More powerful is “Ambulance,” another acoustic number, this one depicting Tweedy’s religious experience while “busy dying” of a drug overdose. Tweedy sees the “lord” not in the “priest” who “pissed his pants,” but in the paramedic, whose act of service embodies Tweedy’s concept of holiness. The song builds on his history, dating as far back as Uncle Tupelo’s “Graveyard Shift,” of centering workers. And the image of human contact — “she was just holding my cold hand” — beautifully counterposes the album’s concept of cruelty.

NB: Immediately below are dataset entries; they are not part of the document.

(* ===== verification/CtlQuery.v ===== *)
(** * Queries of cards: [src/src/ctl/query.c] *)
From S2P Require Import Prelude Heap SeqUapi Struct Kernel Sysfs.

Section query.
Context {AL : Allocator} {GL : GLib} {K : Type} {KERN : Kernel K} {UD : Udev K}.
Context (qsort : (Z → Z → Z) → list Z → option (list Z)).

(** [None] when there is no card: the out parameters are not written. *)
Definition alsactl_get_card_id_list : M (world K) (option (list Z)) :=
  or_file_error (generate_sysnum_list_by_sysname_prefix qsort "card")
    "Fail to generate list of card sysnum".

Definition alsactl_get_card_sysname (card_id : Z) : M (world K) string :=
  or_file_error (lookup_and_allocate_sysname_by_sysname ("card" +:+ decimal card_id))
    "Fail to generate card sysname".

Definition alsactl_get_control_sysname (card_id : Z) : M (world K) string :=
  or_file_error (lookup_and_allocate_sysname_by_sysname ("controlC" +:+ decimal card_id))
    "Fail to generate control sysname".

Definition alsactl_get_control_devnode (card_id : Z) : M (world K) string :=
  or_file_error (lookup_and_allocate_devname_by_sysname ("controlC" +:+ decimal card_id))
    "Fail to generate control devname".
End query.
Lemma allocate_packet_run c h k elem_id id m a :
  at_ptr h elem_id id → length id = 64%nat → Z.of_nat m < 2 ^ 31 →
  alloc_addr h (8 + Z.of_nat m) = Some a →
  allocate_packet elem_id (Z.of_nat m) (OState c (World h k)) =
    (Ret (a, 0), OState c (World
      (<[a := le_split 4 (fget id_numid id) ++ le_split 4 (Z.of_nat m) ++ zeros m]> h) k)).
Proof.
  intros Hid Hl Hm Ea. unfold allocate_packet, sizeof_tlv.
  rewrite (u64_id (8 + Z.of_nat m)) by (unfold is_u64; lia). cbv zeta.
  step (outside_mem _ c h k _ _ (g_malloc0_some h (8 + Z.of_nat m) a ltac:(lia) Ea)).
  replace (Z.to_nat (8 + Z.of_nat m)) with (8 + m)%nat by lia.
  pose proof (alloc_fresh _ _ _ Ea) as Hf.
  set (h1 := <[a := zeros (8 + m)]> h).
  assert (a ≠ elem_id.1) as Hne by (intros ->; destruct Hid as (? & ? & H & _); congruence).
  assert (get_id_field id_numid elem_id h1 = (Ret (fget id_numid id), h1)) as Eg.
  { unfold get_id_field. by step (load_at h1 elem_id id sizeof_elem_id
      (at_ptr_insert _ _ _ a _ Hne Hid) ltac:(by rewrite Hl)). }
  step (outside_mem _ c h1 k _ _ Eg).
  assert (h1 !! a = Some (zeros (8 + m))) as H1 by apply lookup_insert_eq.
  assert (8 + Z.of_nat m = Z.of_nat (length (zeros (8 + m)))) as Hn
    by (rewrite length_zeros; lia).
  assert (∀ f, f_in f 8 = true → f_in f (8 + m) = true) as Hin.
  { intros f [Hf1 Hf2]%f_in_spec. unfold f_in. rewrite bool_decide_true by lia.
    by destruct (Nat.eqb_spec (f_width f) 0). }
  step (outside_run _ c _ _ _ (set_field_block h1 k a _ _ tlv_numid (fget id_numid id) H1 Hn
    ltac:(rewrite length_zeros; by apply Hin))).
  set (s1 := fput tlv_numid (fget id_numid id) (zeros (8 + m))).
  assert (length s1 = 8 + m)%nat as Hs1
    by (unfold s1; rewrite length_fput; rewrite length_zeros; [done|by apply Hin]).
  step (outside_run _ c _ _ _ (set_field_block (<[a := s1]> h1) k a s1 (8 + Z.of_nat m) tlv_length
    (Z.of_nat m) (lookup_insert_eq _ _ _) ltac:(rewrite Hs1; lia)
    ltac:(rewrite Hs1; by apply Hin))).
  rewrite mret_run. unfold s1, h1. rewrite packet_header by done. by rewrite !insert_insert_eq.
Qed.

(** The data of the container behind the header of the packet. *)
Lemma fill_packet h a b hd data :
  a ≠ b → h !! b = Some data → length hd = 8%nat →
  memcpy (tlv_data (a, 0)) (b, 0) (Z.of_nat (length data))
    (<[a := hd ++ zeros (length data)]> h) = (Ret tt, <[a := hd ++ data]> h).
Proof.
  intros Hne Hb Hhd. unfold memcpy. set (h1 := <[a := hd ++ zeros (length data)]> h).
  assert (at_ptr h1 (b, 0) data) as Hat by (apply at_ptr_block; unfold h1; by rewrite lookup_insert_ne).
  step (load_at h1 (b, 0) data _ Hat eq_refl).
  destruct (store_at h1 a hd (zeros (length data)) [] data) as (h' & E & Hh & Hh0).
  - rewrite app_nil_r. apply lookup_insert_eq.
  - apply length_zeros.
  - replace (tlv_data (a, 0)) with (a, Z.of_nat (length hd)) by by rewrite Hhd.
    rewrite E. f_equal. unfold h1 in *. destruct data as [|x data].
    + by rewrite Hh0.
    + rewrite Hh by done. by rewrite app_nil_r, insert_insert_eq.
Qed.

(** The data of the packet is copied to the container, the packet released. *)
Lemma return_packet_run c h k a b s' data m :
  h !! a = None → 0 < a → h !! b = Some data → length data = m → length s' = (8 + m)%nat →
  Z.of_nat m < 2 ^ 31 → let n := Z.to_nat (fget tlv_length s') in (n ≤ m)%nat →
  return_packet (a, 0) (b, 0) (Z.of_nat m) (OState c (World (<[a := s']> h) k)) =
    (Ret (Z.of_nat n / 4), OState c (World (<[b := sub 8 n s' ++ drop n data]> h) k)).
Proof.
  intros Ha Hp Hb Hd Hl Hm n Hn. unfold return_packet.
  rewrite u64_id by (unfold is_u64, sizeof_tlv; lia). set (h1 := <[a := s']> h).
  assert (h1 !! a = Some s') as H1 by apply lookup_insert_eq.
  assert (a ≠ b) as Hne by congruence.
  step (outside_run _ c _ _ _ (get_field_run h1 k (a, 0) s' (sizeof_tlv + Z.of_nat m) tlv_length
    (at_ptr_block _ _ _ H1) ltac:(rewrite Hl; unfold sizeof_tlv; lia))).
  pose proof (fget_range tlv_length s') as Hr. rewrite Hl in Hr. specialize (Hr eq_refl).
  change (0 ≤ fget tlv_length s' < 2 ^ 32) in Hr.
  assert (fget tlv_length s' = Z.of_nat n) as Ef by (unfold n; lia). rewrite Ef.
  rewrite (bind_Ret _ _ _ tt (OState c (World (<[b := sub 8 n s' ++ drop n data]> h1) k))).
  2:{ apply outside_mem. unfold memcpy.
      assert (length (sub 8 n s') = n) as Hls by (apply length_sub; lia).
      assert (at_ptr h1 (tlv_data (a, 0)) (sub 8 n s')) as Hat.
      { exists (take 8 s'), (drop n (drop 8 s')). cbn [fst snd tlv_data p_add]. split.
        - rewrite H1. f_equal. unfold sub. by rewrite take_drop, take_drop.
        - rewrite length_take, Hl. unfold sizeof_tlv. lia. }
      step (load_at h1 _ (sub 8 n s') (Z.of_nat n) Hat ltac:(by rewrite Hls)).
      rewrite (store_prefix h1 b data); [by rewrite Hls| |rewrite Hls; lia].
      unfold h1; by rewrite lookup_insert_ne. }
  rewrite (bind_Ret _ _ _ tt (OState c (World (<[b := sub 8 n s' ++ drop n data]> h) k))); [done|].
  apply outside_mem. unfold p_addr. cbn [fst snd]. rewrite Z.add_0_r.
  rewrite (g_free_block _ a s'); [|done|rewrite lookup_insert_ne by done; apply lookup_insert_eq].
  f_equal. unfold h1. rewrite delete_insert_ne by done. by rewrite delete_insert_id.
Qed.

(** The errors a TLV operation tells apart. *)
Definition tlv_codes (q : tlv_call) : list (Z * Z) :=
  match q with
  | TlvRead => not_found
  | _ => not_found ++ [(EPERM, ALSACTL_CARD_ERROR_ELEM_OWNED)]
  end.

Lemma tlv_error q e :
  card_error (tlv_codes q) e (tlv_label q) = coded_error (tlv_code q e) e (tlv_label q).
Proof.
  unfold card_error, tlv_code, coded_error.
  destruct q; cbn [tlv_codes tlv_label assoc_Z app not_found disconnected];
    errno_cases.
Qed.

(** The packet is built and sent; [next] is what follows an answer. *)
Lemma tlv_send_run {A} (q : tlv_call) (next : ptr → M (ostate card K) A) c h k p id b data a r s' k' :
  at_ptr h p id → length id = 64%nat → h !! b = Some data → Z.of_nat (length data) < 2 ^ 31 →
  alloc_addr h (8 + Z.of_nat (length data)) = Some a →
  sys_ioctl (ca_fd c) (tlv_request q) (tlv_packet q id data) k = (r, s', k') →
  let size := Z.of_nat (length data) in
  let request packet := request_mem (tlv_request q) packet (u64 (sizeof_tlv + size)) (tlv_codes q)
    (tlv_label q) in
  (packet ← allocate_packet p size;
   match q with
   | TlvRead => request packet;; next packet
   | _ => outside (mem (memcpy (tlv_data packet) (b, 0) size));; request packet;; next packet
   end) (OState c (World h k)) =
  match r with
  | Sret _ => next (a, 0) (OState c (World (<[a := s']> h) k'))
  | Serr e => (Fail (coded_error (tlv_code q e) e (tlv_label q)),
               OState c (World (<[a := s']> h) k'))
  end.
Proof.
  intros Hid Hl Hb Hmax Ea E size request.
  pose proof (alloc_fresh _ _ _ Ea) as Hf. assert (a ≠ b) as Hne by congruence.
  step (allocate_packet_run c h k p id (length data) a Hid Hl Hmax Ea).
  set (hd := le_split 4 (fget id_numid id) ++ le_split 4 (Z.of_nat (length data))) in *.
  unfold tlv_packet in E. rewrite app_assoc in *. fold hd in E |- *.
  set (body := match q with TlvRead => zeros (length data) | _ => data end) in *.
  assert (length body = length data) as Hbl by (unfold body; destruct q; [done|apply length_zeros|done]).
  assert ((request (a, 0);; next (a, 0)) (OState c (World (<[a := hd ++ body]> h) k)) =
    match r with
    | Sret _ => next (a, 0) (OState c (World (<[a := s']> h) k'))
    | Serr e => (Fail (coded_error (tlv_code q e) e (tlv_label q)),
                 OState c (World (<[a := s']> h) k'))
    end) as Hreq.
  { assert (u64 (sizeof_tlv + size) = Z.of_nat (length (hd ++ body))) as Hn.
    { rewrite length_app, Hbl. change (length hd) with 8%nat.
      rewrite u64_id; unfold is_u64, sizeof_tlv, size; lia. }
    pose proof (card_request_run c _ k a (hd ++ body) _ (tlv_request q) r s' k' (tlv_codes q)
      (tlv_label q) (lookup_insert_eq h a (hd ++ body)) Hn ltac:(done) E) as Er.
    rewrite insert_insert_eq in Er. unfold request.
    destruct r as [u|e]; [by rewrite (bind_Ret _ _ _ _ _ Er)|].
    by rewrite (bind_Fail _ _ _ _ _ Er), tlv_error. }
  assert (memcpy (tlv_data (a, 0)) (b, 0) size (<[a := hd ++ zeros (length data)]> h) =
    (Ret tt, <[a := hd ++ data]> h)) as Efill by by apply fill_packet.
  destruct q; cbn [tlv_request] in *; [|exact Hreq|];
    step (outside_mem _ c _ k _ _ Efill); exact Hreq.
Qed.
End requests.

Wait a minute. Family, community, tradition, faith? Wilco finds the beauty of America in all the things one might expect of the most red-blooded nationalist. If anything, it’s Tweedy’s criticisms of the country that feel underdeveloped. The jab that gives the album its title is not an argument, but an emotion. And the harshest judgments are reserved for Tweedy himself on “Tired of Taking It Out on You” and “Hearts Hard to Find.” Past some vague political commentary on tracks such as “I Am My Mother” and “Hints,” Cruel Country harbors a deep national optimism. It’s a sappy love letter disguised as a diatribe.

Ironically, Tweedy’s flashes of cynicism will turn off many listeners, and his cloying calls for compromise will put off others. Yet the national theme is mostly a vehicle for the country music, and there should be enough artistry here to satisfy longtime Wilco fans and some newcomers. Cruel Country can be uneven — it is a double album — but so can its muse. “I like it here,” Tweedy admits on “The Plains,” his finale and ode to the heartland. Sure, it’s “boring” and everyone “complains,” but in the end, “There’s nowhere else / You’d rather be.”